PROBLEM TO WORK ON: Beginning with the first line, transcribe the entries below exactly through the line containing "decoded := inl (PDict [])", inclusive.

Collected data
■ ■ ■ ■
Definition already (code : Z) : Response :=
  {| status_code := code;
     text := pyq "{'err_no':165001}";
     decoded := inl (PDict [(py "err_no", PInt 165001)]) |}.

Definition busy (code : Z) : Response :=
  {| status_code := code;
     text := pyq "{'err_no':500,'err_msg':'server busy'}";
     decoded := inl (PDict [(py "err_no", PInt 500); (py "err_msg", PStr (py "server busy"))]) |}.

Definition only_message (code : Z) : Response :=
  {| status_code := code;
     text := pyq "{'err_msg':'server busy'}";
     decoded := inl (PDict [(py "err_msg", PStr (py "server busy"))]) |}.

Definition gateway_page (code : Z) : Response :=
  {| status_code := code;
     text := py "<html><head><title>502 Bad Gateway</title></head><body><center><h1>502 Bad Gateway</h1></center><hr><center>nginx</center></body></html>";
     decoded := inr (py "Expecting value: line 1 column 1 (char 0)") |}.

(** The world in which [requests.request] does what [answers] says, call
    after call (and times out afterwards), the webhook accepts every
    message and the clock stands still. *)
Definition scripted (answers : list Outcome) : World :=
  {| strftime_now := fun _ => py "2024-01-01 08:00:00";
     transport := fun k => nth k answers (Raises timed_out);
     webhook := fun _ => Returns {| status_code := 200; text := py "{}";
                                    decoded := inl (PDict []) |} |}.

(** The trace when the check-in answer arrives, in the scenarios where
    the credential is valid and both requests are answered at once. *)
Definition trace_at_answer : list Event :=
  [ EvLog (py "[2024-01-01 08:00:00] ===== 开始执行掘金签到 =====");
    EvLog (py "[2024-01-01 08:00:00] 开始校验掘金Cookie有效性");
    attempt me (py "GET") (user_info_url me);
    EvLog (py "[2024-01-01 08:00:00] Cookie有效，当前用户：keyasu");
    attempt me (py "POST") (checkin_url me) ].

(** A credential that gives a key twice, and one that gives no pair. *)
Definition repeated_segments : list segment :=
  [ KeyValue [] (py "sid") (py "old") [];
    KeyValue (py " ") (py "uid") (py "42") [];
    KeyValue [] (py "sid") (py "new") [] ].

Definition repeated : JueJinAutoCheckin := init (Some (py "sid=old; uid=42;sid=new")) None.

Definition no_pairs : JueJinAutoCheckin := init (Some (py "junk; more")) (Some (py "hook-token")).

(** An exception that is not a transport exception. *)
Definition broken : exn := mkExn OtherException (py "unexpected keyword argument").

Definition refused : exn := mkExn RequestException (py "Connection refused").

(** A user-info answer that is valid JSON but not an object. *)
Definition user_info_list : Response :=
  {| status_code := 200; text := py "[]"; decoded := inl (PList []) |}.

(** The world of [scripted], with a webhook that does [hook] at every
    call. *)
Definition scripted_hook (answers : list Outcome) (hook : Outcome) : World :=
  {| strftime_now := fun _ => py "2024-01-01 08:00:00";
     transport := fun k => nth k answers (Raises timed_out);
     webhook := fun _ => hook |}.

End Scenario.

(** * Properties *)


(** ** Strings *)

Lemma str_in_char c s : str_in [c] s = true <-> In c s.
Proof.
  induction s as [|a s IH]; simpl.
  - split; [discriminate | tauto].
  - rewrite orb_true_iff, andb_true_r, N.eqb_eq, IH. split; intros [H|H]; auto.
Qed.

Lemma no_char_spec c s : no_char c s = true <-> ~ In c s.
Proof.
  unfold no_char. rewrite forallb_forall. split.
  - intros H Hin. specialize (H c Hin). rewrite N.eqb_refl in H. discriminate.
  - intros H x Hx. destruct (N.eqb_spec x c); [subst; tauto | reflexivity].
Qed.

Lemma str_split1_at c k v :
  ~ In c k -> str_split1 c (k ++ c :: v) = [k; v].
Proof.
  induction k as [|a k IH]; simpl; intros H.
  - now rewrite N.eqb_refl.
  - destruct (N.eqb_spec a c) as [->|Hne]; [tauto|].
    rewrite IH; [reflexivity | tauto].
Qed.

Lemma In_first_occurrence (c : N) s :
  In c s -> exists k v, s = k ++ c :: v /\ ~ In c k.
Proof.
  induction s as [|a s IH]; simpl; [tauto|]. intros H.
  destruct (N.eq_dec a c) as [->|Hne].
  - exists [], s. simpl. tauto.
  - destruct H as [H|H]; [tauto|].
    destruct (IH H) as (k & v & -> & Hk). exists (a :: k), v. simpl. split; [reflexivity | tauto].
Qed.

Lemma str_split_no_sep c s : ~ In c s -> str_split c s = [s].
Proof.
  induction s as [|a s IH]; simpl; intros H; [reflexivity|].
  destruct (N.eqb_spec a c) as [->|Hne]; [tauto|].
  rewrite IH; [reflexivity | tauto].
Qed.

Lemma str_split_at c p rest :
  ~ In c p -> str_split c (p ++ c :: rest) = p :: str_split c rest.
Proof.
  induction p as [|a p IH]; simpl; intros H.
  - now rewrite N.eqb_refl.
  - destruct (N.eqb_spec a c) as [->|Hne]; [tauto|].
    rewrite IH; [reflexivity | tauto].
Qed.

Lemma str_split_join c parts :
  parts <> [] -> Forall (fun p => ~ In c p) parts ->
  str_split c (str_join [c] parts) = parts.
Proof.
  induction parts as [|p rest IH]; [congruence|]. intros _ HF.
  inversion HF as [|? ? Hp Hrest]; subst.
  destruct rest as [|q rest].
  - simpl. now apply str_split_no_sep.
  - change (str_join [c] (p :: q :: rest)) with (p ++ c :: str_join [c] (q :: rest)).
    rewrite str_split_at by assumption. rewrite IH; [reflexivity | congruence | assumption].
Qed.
■ ■ ■ ■
TASK RESPONSE:
Definition already (code : Z) : Response :=
  {| status_code := code;
     text := pyq "{'err_no':165001}";
     decoded := inl (PDict [(py "err_no", PInt 165001)]) |}.

Definition busy (code : Z) : Response :=
  {| status_code := code;
     text := pyq "{'err_no':500,'err_msg':'server busy'}";
     decoded := inl (PDict [(py "err_no", PInt 500); (py "err_msg", PStr (py "server busy"))]) |}.

Definition only_message (code : Z) : Response :=
  {| status_code := code;
     text := pyq "{'err_msg':'server busy'}";
     decoded := inl (PDict [(py "err_msg", PStr (py "server busy"))]) |}.

Definition gateway_page (code : Z) : Response :=
  {| status_code := code;
     text := py "<html><head><title>502 Bad Gateway</title></head><body><center><h1>502 Bad Gateway</h1></center><hr><center>nginx</center></body></html>";
     decoded := inr (py "Expecting value: line 1 column 1 (char 0)") |}.

(** The world in which [requests.request] does what [answers] says, call
    after call (and times out afterwards), the webhook accepts every
    message and the clock stands still. *)
Definition scripted (answers : list Outcome) : World :=
  {| strftime_now := fun _ => py "2024-01-01 08:00:00";
     transport := fun k => nth k answers (Raises timed_out);
     webhook := fun _ => Returns {| status_code := 200; text := py "{}";
                                    decoded := inl (PDict []) |} |}.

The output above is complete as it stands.